Hani reported that as soon as the two went out of the water, they started arguing and the girl looked like she was looking for a way to escape. As soon as she saw the tourist boat, she looked extremely relieved and asked for help from those on board, requesting them to protect her from the harasser.
Hany said he understood what the argument was about and confronted the man, threatening to report him to the police. The harasser then realized he had been photographed and started threatening Hany.
The young diver said he wished the man was punished and decided to post the pictures on social media to expose the abusive man so his company can deal with them.
When social media users criticized Hany on Facebook for not interfering while the two were in the water, he replied, “I didn't have the authority to do anything about it and I was not capable of doing anything else. If I had been a pessimist, I would have not taken the photos, nor defended her, like many people do.”
He also stated he would have gotten into trouble at work if he had left the boat to go to the woman’s aid.
He also blamed Egypt’s sexist, misogynistic culture for this type of incidents against foreign women.
“The problem lies in the Egyptian culture that considers such incidents as normal for a foreign woman. Guys, foreigners are humans just like us, they are not sex-obsessed individuals,” he said.
This incident came to light a week after a man was murdered on an Egyptian beach for trying to protect his wife from an alleged harasser.
Trip.com ranked Egypt as one of the worst countries for solo female travelers. A recent report by U.N. Women in collaboration with a Brazilian pro-gender equality organization, Promundo, revealed 43 percent Egyptian men believe women enjoy the attention and do not mind being harassed. In the same study, around 65 percent of men and 85 percent ? said, “women who dress provocatively deserve to be harassed.”
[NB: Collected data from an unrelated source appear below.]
(** X18.  [updateUser] refuses an address or a name that another row has,
    and checks the address first: for a caller who may update the account,
    a non-empty address that differs from the current one and is taken
    makes it throw EMAIL_EXISTS whatever the rest of the payload, and, when
    the payload has no address, a non-empty name that differs from the
    current one and is taken makes it throw USERNAME_EXISTS.  Nothing is
    written. *)
Theorem updateUser_taken userId userData currentUserId isAdmin user id other w :
  users w !! userId = Some user →
  userId = currentUserId ∨ isAdmin = true →
  users w !! id = Some other →
  (PartialIUser.email userData = Some (IUser.email other) →
   IUser.email other ≠ EmptyString →
   IUser.email other ≠ IUser.email user →
   UserService.updateUser userId userData currentUserId isAdmin w
   = (Throw (ApiError.badRequest "Email is already in use" "EMAIL_EXISTS"), w)) ∧
  (PartialIUser.email userData = None →
   PartialIUser.username userData = Some (IUser.username other) →
   IUser.username other ≠ EmptyString →
   IUser.username other ≠ IUser.username user →
   UserService.updateUser userId userData currentUserId isAdmin w
   = (Throw (ApiError.badRequest "Username is already in use" "USERNAME_EXISTS"), w)).
Proof.
  intros Huser Hmay Hother.
  assert (Hauth : bool_decide (userId ≠ currentUserId) && negb isAdmin = false).
  { destruct Hmay as [<-| ->]; [|apply andb_false_r].
    by rewrite bool_decide_false by (intros Hne; by apply Hne). }
  unfold UserService.updateUser.
  rewrite bind_eq, findUserById_run, Huser. step. rewrite Hauth.
  step. split.
  - intros -> Hnonempty Hdiffers. cbn [JSString.truthy].
    rewrite bool_decide_false, bool_decide_true by congruence. step.
    by rewrite !bind_eq, (emailExists_taken _ w id other Hother eq_refl).
  - intros -> -> Hnonempty Hdiffers. cbn [JSString.truthy]. step.
    rewrite bool_decide_false, bool_decide_true by congruence. step.
    by rewrite !bind_eq, (usernameExists_taken _ w id other Hother eq_refl).
Qed.

Lemma updateUser_taken_witness :
  UserService.updateUser 1
      (PartialIUser.mk None (Some "bob") (Some "bob@example.com") None None None)
      1 false Fixture.world
    = (Throw (ApiError.badRequest "Email is already in use" "EMAIL_EXISTS"),
       Fixture.world) ∧
  UserService.updateUser 1 (PartialIUser.mk None (Some "bob") None None None None)
      1 false Fixture.world
    = (Throw (ApiError.badRequest "Username is already in use" "USERNAME_EXISTS"),
       Fixture.world).
Proof.
  split.
  - refine (proj1 (updateUser_taken 1
      (PartialIUser.mk None (Some "bob") (Some "bob@example.com") None None None)
      1 false Fixture.alice 2 Fixture.bob Fixture.world _ _ _) _ _ _);
      [reflexivity|by left|reflexivity|reflexivity|discriminate|discriminate].
  - refine (proj2 (updateUser_taken 1
      (PartialIUser.mk None (Some "bob") None None None None)
      1 false Fixture.alice 2 Fixture.bob Fixture.world _ _ _) _ _ _ _);
      [reflexivity|by left|reflexivity|reflexivity|reflexivity|discriminate|discriminate].
Defined.

(** A password that passes the five rules passes [validatePassword]. *)
Lemma validatePassword_strong password w :
  strongPassword password → PasswordUtils.validatePassword password w = (Ok true, w).
Proof.
  intros (Hlong & Hupper & Hlower & Hdigit & Hspecial).
  apply test_hasChar in Hupper, Hlower, Hdigit, Hspecial.
  unfold PasswordUtils.validatePassword, PasswordUtils.validatePasswordStrength.
  rewrite !bind_eq. unfold throwIf.
  rewrite Hupper, Hlower, Hdigit, Hspecial, bool_decide_false by lia. done.
Qed.

(** X19.  The outcomes of [changePassword]: for a user that does not exist
    it throws the 404 error USER_NOT_FOUND, when the key is a value of the
    type of the column, and the 500 error of the rejected lookup when it
    is not; for a current password that fails the comparison with the
    stored hash it throws INVALID_CURRENT_PASSWORD; in these cases nothing
    is written.  For a current password that passes and a new password
    that passes the five rules and differs from it, it returns true and
    replaces the hash of that user with the hash of the new password,
    leaving the other columns but the time of the update, the other users
    and the tasks as they were. *)
Theorem changePassword_outcomes bcrypt_compare bcrypt_hash userId currentPassword
    newPassword w :
  let out :=
    UserService.changePassword bcrypt_compare bcrypt_hash userId currentPassword
      newPassword w in
  match users w !! userId with
  | None =>
      out = (Throw (if Sql.isInt userId
                    then ApiError.notFound "User not found" "USER_NOT_FOUND"
                    else findUserFailed), w)
  | Some user =>
      if bcrypt_compare currentPassword (IUser.password_hash user) then
        strongPassword newPassword →
        currentPassword ≠ newPassword →
        out = (Ok true,
               mkWorld (tasks w) (tasks_task_id_seq w)
                 (<[userId :=
                      IUser.mk (IUser.user_id user) (IUser.username user) (IUser.email user)
                        (bcrypt_hash newPassword) (IUser.role user)
                        (IUser.created_at user) (clock w (ticks w))]> (users w))
                 (clock w) (S (ticks w)) (tzOffset w) (categories w) (priorities w))
      else
        out = (Throw (ApiError.badRequest "Current password is incorrect"
                        "INVALID_CURRENT_PASSWORD"), w)
  end.
Proof.
  cbv zeta. unfold UserService.changePassword. rewrite bind_eq, findUserById_run.
  destruct (users w !! userId) as [user|] eqn:Huser; step;
    [|by destruct (Sql.isInt userId)].
  destruct (bcrypt_compare currentPassword (IUser.password_hash user)); step; [|done].
  intros Hstrong Hdiffers.
  rewrite bind_eq, (validatePassword_strong _ _ Hstrong).
  rewrite bool_decide_false by done. step.
  unfold UserRepository.changePassword, Sql.selectByKey.
  rewrite bind_eq, (validatePassword_strong _ _ Hstrong). step. by rewrite Huser.
Qed.

(** On the fixture: a change that succeeds, after which the old password
    fails the comparison and the new one passes it. *)
Example changePassword_example :
  let out :=
    UserService.changePassword Fixture.bcrypt_compare Fixture.bcrypt_hash 1 "Valid123!"
      "Better456?" Fixture.world in
  out.1 = Ok true ∧
  (UserService.login Fixture.bcrypt_compare Fixture.generateTokens "alice@example.com"
     "Valid123!" out.2).1 = Throw invalidCredentials ∧
  ∃ session,
    (UserService.login Fixture.bcrypt_compare Fixture.generateTokens "alice@example.com"
       "Better456?" out.2).1 = Ok session.
Proof. split; [|split; [|eexists]]; vm_compute; reflexivity. Qed.

(** X20.  [resetPassword] resets nothing: whatever the token and the
    password, it leaves the world, and so every stored hash, as it was.
    It returns true when the password passes the five rules, for any
    token, and throws the error of the rules otherwise. *)
Theorem resetPassword_writes_nothing resetToken newPassword w :
  (UserService.resetPassword resetToken newPassword w).2 = w ∧
  (strongPassword newPassword →
   UserService.resetPassword resetToken newPassword w = (Ok true, w)) ∧
  (¬ strongPassword newPassword →
   ∃ e, UserService.resetPassword resetToken newPassword w = (Throw e, w) ∧
        ApiError.statusCode e = 400).
Proof.
  unfold UserService.resetPassword. rewrite bind_eq.
  destruct (validatePassword_run newPassword w) as [[e He]| He]; rewrite He; step.
  - split; [done|]. split.
    + intros Hstrong. by rewrite (validatePassword_strong _ _ Hstrong) in He.
    + intros _. exists e. split; [done|]. revert He.
      unfold PasswordUtils.validatePassword, PasswordUtils.validatePasswordStrength. run.
      repeat (case_match; simplify_eq/=); by intros [= <-].
  - split; [done|]. split; [done|]. intros Hweak. exfalso. apply Hweak.
    revert He.
    unfold PasswordUtils.validatePassword, PasswordUtils.validatePasswordStrength,
      strongPassword.
    rewrite <- !test_hasChar. run.
    repeat (case_match; simplify_eq/=); try done. intros _.
    repeat match goal with H : negb _ = false |- _ => apply negb_false_iff in H end.
    repeat match goal with H : bool_decide _ = false |- _ => apply bool_decide_eq_false in H end.
    split_and!; [lia|done..].
Qed.

Lemma changePassword_outcomes_witness :
  UserService.changePassword Fixture.bcrypt_compare Fixture.bcrypt_hash 1 "Valid123!"
    "Better456?" Fixture.world
  = (Ok true,
     mkWorld (tasks Fixture.world) 7
       (<[1 := IUser.mk 1 "alice" "alice@example.com" (Fixture.bcrypt_hash "Better456?")
                 (Some "user") (Fixture.now - 30 * msPerDay) Fixture.now]>
          (users Fixture.world))
       (clock Fixture.world) 1 Fixture.tz (categories Fixture.world)
       (priorities Fixture.world)).
Proof.
  refine (changePassword_outcomes Fixture.bcrypt_compare Fixture.bcrypt_hash 1 "Valid123!"
            "Better456?" Fixture.world _ _).
  - split_and!; [vm_compute; lia|apply test_hasChar; vm_compute; reflexivity..].
  - discriminate.
Defined.

(** What [UserRepository.delete] does to a user that exists. *)
Lemma delete_user_run id user w :
  users w !! id = Some user →
  UserRepository.delete id w
  = (Ok true,
     set_tasks (filter (λ entry, TaskRow.user_id entry.2 ≠ id))
       (set_users (base.delete id) w)).
Proof.
  intros Huser. unfold UserRepository.delete, Sql.selectByKey. step. by rewrite Huser.
Qed.

(** X21.  [deleteUser] by the user themselves or by an administrator
    returns true and removes the account: the row of the user is gone, the
    other users stay, and of the tasks exactly those of the user go with
    it. *)
Theorem deleteUser_removes userId currentUserId isAdmin user w :
  users w !! userId = Some user →
  userId = currentUserId ∨ isAdmin = true →
  ∃ w',
    UserService.deleteUser userId currentUserId isAdmin w = (Ok true, w') ∧
    users w' = base.delete userId (users w) ∧
    ∀ id row, tasks w' !! id = Some row ↔
              tasks w !! id = Some row ∧ TaskRow.user_id row ≠ userId.
Proof.
  intros Huser Hmay.
  assert (Hauth : bool_decide (userId ≠ currentUserId) && negb isAdmin = false).
  { destruct Hmay as [<-| ->]; [|apply andb_false_r].
    by rewrite bool_decide_false by (intros Hne; by apply Hne). }
  unfold UserService.deleteUser. rewrite bind_eq, findUserById_run, Huser. step.
  rewrite Hauth. step.
  rewrite (delete_user_run _ _ _ Huser). eexists. split; [done|]. split; [done|].
  intros id row. cbn. by rewrite map_lookup_filter_Some.
Qed.

Lemma deleteUser_removes_witness :
  ∃ w',
    UserService.deleteUser 2 1 true Fixture.world = (Ok true, w') ∧
    users w' = base.delete 2 (users Fixture.world) ∧
    ∀ id row, tasks w' !! id = Some row ↔
              tasks Fixture.world !! id = Some row ∧ TaskRow.user_id row ≠ 2.
Proof.
  apply (deleteUser_removes 2 1 true Fixture.bob Fixture.world); [reflexivity|by right].
Defined.

(** X22.  [refreshAccessToken] trusts the stored user, not the token: for
    a refresh token that verifies, the access token is made from the key,
    name, address and role of the row that the payload names, whatever
    name, address and role the payload itself carries.  When no row has
    the key of the payload, it returns null, for a key that is a value of
    the type of the column; for a key that is not, the lookup is
    rejected and the [catch] block throws its 500 error.  So after a
    [deleteUser] that succeeds, a refresh token of the deleted user
    yields no token. *)
Theorem refreshAccessToken_rereads generateTokens verifyToken refreshToken payload w :
  verifyToken refreshToken true = Some payload →
  let userId := IUserTokenPayload.id payload in
  let absent w0 :=
    UserService.refreshAccessToken generateTokens verifyToken refreshToken w0
    = (if Sql.isInt userId then Ok None else Throw refreshFailed, w0) in
  (∀ user, users w !! userId = Some user →
     UserService.refreshAccessToken generateTokens verifyToken refreshToken w
     = (Ok (Some (generateTokens
                    (IUserTokenPayload.mk (IUser.user_id user) (IUser.username user)
                       (IUser.email user) (IUser.role user))).1), w)) ∧
  (users w !! userId = None → absent w) ∧
  (∀ user currentUserId isAdmin w',
     users w !! userId = Some user →
     UserService.deleteUser userId currentUserId isAdmin w = (Ok true, w') →
     absent w').
Proof.
  intros Hverify userId absent.
  assert (Hnone : ∀ w0, users w0 !! userId = None → absent w0).
  { intros w0 H0. unfold absent, UserService.refreshAccessToken, catchAll.
    rewrite Hverify, bind_eq, findUserById_run. fold userId. rewrite H0.
    by destruct (Sql.isInt userId). }
  split_and!.
  - intros user Huser. unfold UserService.refreshAccessToken, catchAll.
    rewrite Hverify, bind_eq, findUserById_run. fold userId. by rewrite Huser.
  - apply Hnone.
  - intros user currentUserId isAdmin w' Huser Hdelete. apply Hnone.
    revert Hdelete. unfold UserService.deleteUser.
    rewrite bind_eq, findUserById_run, Huser. step. destruct (_ && _); step; [done|].
    rewrite (delete_user_run _ _ _ Huser). intros [= <-]. cbn.
    apply lookup_delete_eq.
Qed.

Lemma refreshAccessToken_rereads_witness :
  let verifyToken (token : string) (isRefresh : bool) :=
    if isRefresh && bool_decide (token = "refresh:bob")
    then Some (IUserTokenPayload.mk 2 "bob" "bob@example.com" (Some "admin"))
    else None in
  UserService.refreshAccessToken Fixture.generateTokens verifyToken "refresh:bob"
    Fixture.world = (Ok (Some "access:bob"), Fixture.world) ∧
  ∃ w', UserService.deleteUser 2 2 false Fixture.world = (Ok true, w') ∧
        UserService.refreshAccessToken Fixture.generateTokens verifyToken "refresh:bob" w'
        = (Ok None, w').
Proof.
  intros verifyToken.
  destruct (refreshAccessToken_rereads Fixture.generateTokens verifyToken "refresh:bob"
              (IUserTokenPayload.mk 2 "bob" "bob@example.com" (Some "admin"))
              Fixture.world eq_refl) as (Hsome & _ & Hdeleted).
  split; [exact (Hsome Fixture.bob eq_refl)|].
  exists (set_tasks (filter (λ entry, TaskRow.user_id entry.2 ≠ 2))
            (set_users (base.delete 2) Fixture.world)).
  assert (Hdelete : UserService.deleteUser 2 2 false Fixture.world
    = (Ok true, set_tasks (filter (λ entry, TaskRow.user_id entry.2 ≠ 2))
                  (set_users (base.delete 2) Fixture.world))).
  { vm_compute. reflexivity. }
  split; [exact Hdelete|]. exact (Hdeleted Fixture.bob 2 false _ eq_refl Hdelete).
Defined.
With this kind of attitude, is it any wonder that 99.3 percent of Egyptian women have experienced some form of sexual harassment, according to a 2013 report.
If a woman takes her harassment case to court and the man is convicted, he can face a minimum of six months in prison. A repeat offense can result in a five years in jail. However, many women refuse to come forward because of societal stigma or fear of repercussion from the men’s family members.